Once we made it to Juneau, we did a whale watching excursion, and this may have been the highlight of the cruise.   They took us to a pod of humpback whales that does bubble feeding, a complex group behavior to round up the fish.  There are apparently only about 70 or 80 humpbacks in the world that can do it.  They disappear for a while, then suddenly they all came up at once.   It's hard to capture on video because they give no indication where they are coming up.   Once again, there aren't enough words to explain how cool this is to see up close.   Here's a video, I missed the first rise up, but still, you can see how close we were:

Video of whales feeding next to our boat.

The next day was Skagway -- an unimpressive town.   After a day at sea we landed in Victoria, B.C., and took a tour of Butchart Gardens.   Once again, the words can't capture this.   I never thought a man-made garden could match the splendor of what we had just seen, but this place is amazing, almost worth a trip just by itself.   It's built in a limestone quarry that exhausted its limestone.

Butchart Garden at dusk
A tiny piece of Butchart Gardens in Victoria


So, that's enough for a while, right?   Apparently not.  From the cruise, we went to a sailboat, and sailed the San Juan Islands for a week.  Once again, the scenery is amazing.    We sailed among the tops of underwater mountains, each one with it's own personality.
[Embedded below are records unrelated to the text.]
(* ===== verification/LockManagerInv.v ===== *)
(** * Invariants of the lock manager

    The bookkeeping invariant [Inv] of the states of [LockManager.LM] and its
    preservation by every critical section: mutual exclusion, agreement of
    the two maps, no idle record left behind, no waiter stranded on a
    reclaimed record, and no lost wake-up. *)

From S2P Require Import Prelude LockManager.
Import LM.
Open Scope N_scope.

Module LMInv.

(** ** The invariant *)

Definition ls_holds (ls : lockState) (t : TxnID) (m : LockMode) : Prop :=
  (m = ExclusiveLock ∧ hasExclusive ls = true ∧ exclusiveHolder ls = t) ∨
  (m = SharedLock ∧ t ∈ sharedHolders ls).

Definition valid_mode (m : LockMode) : Prop := m = SharedLock ∨ m = ExclusiveLock.

Record ls_ok (st : LMState) (r : ResourceID) (p : ptr) (ls : lockState) : Prop := {
  lo_excl : hasExclusive ls = true → sharedHolders ls = ∅;
  lo_held : ∀ t m, holds st t r = Some m ↔ ls_holds ls t m;
  lo_busy : isIdle ls = false;
  lo_nodup : NoDup (req_id <$> queue ls);
  lo_queue : ∀ q, q ∈ queue ls → valid_mode (req_mode q) ∧
    (∃ a, waiters st !! req_id q = Some (mkWaiter q p r a));
  lo_sleep : ∀ q w, q ∈ queue ls → waiters st !! req_id q = Some w →
    w_awake w = false → (req_id q ∉ cancelled st) ∧ canGrant ls q = false }.

Record Inv (st : LMState) : Prop := {
  inv_ls : ∀ r p, resources st !! r = Some p →
    p < next_ptr st ∧ (∃ ls, states st !! p = Some ls ∧ ls_ok st r p ls);
  inv_inj : ∀ r1 r2 p, resources st !! r1 = Some p → resources st !! r2 = Some p → r1 = r2;
  inv_free : ∀ r t, resources st !! r = None → holds st t r = None;
  inv_nonempty : ∀ t, held st !! t ≠ Some ∅;
  inv_waiter : ∀ i w, waiters st !! i = Some w →
    req_id (w_req w) = i ∧ i < next_ptr st ∧
    resources st !! w_resource w = Some (w_ls w) ∧
    w_req w ∈ queue (deref st (w_ls w));
  inv_cancelled : ∀ i, i ∈ cancelled st → i < next_ptr st;
  inv_watch : ∀ i p w, watchers st !! i = Some p → waiters st !! i = Some w → w_ls w = p;
  inv_watch_fresh : ∀ i p, watchers st !! i = Some p → i < next_ptr st }.

(** ** Lemmas on the queue *)

Lemma removeFromQueue_sublist q req : removeFromQueue q req `sublist_of` q.
Proof. induction q as [|x q IH]; simpl; [done|]. case_decide; by constructor. Qed.

Lemma elem_of_removeFromQueue q req x :
  NoDup (req_id <$> q) → x ∈ removeFromQueue q req ↔ x ∈ q ∧ req_id x ≠ req_id req.
Proof.
  induction q as [|y q IH]; simpl; [set_solver|].
  intros [Hy Hnd]%NoDup_cons. case_decide as Heq.
  - rewrite elem_of_cons. split; [|naive_solver].
    intros Hx. split; [by right|]. intros Hid. apply Hy. rewrite Heq, <-Hid.
    by apply list_elem_of_fmap_2.
  - rewrite !elem_of_cons, IH by done. naive_solver.
Qed.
The view from Sucia.  Notice snow-capped Mount Baker in the background.

The rough shores on Sucia Island


We saw orcas up close, had a great hike on Sucia Island, and stopped at a couple of beautiful marinas.  

By the end of the two weeks, it all seemed like a dream.   There is too much big, too much to overwhelm us.   I think our little brains are not big enough to absorb such a big adventure.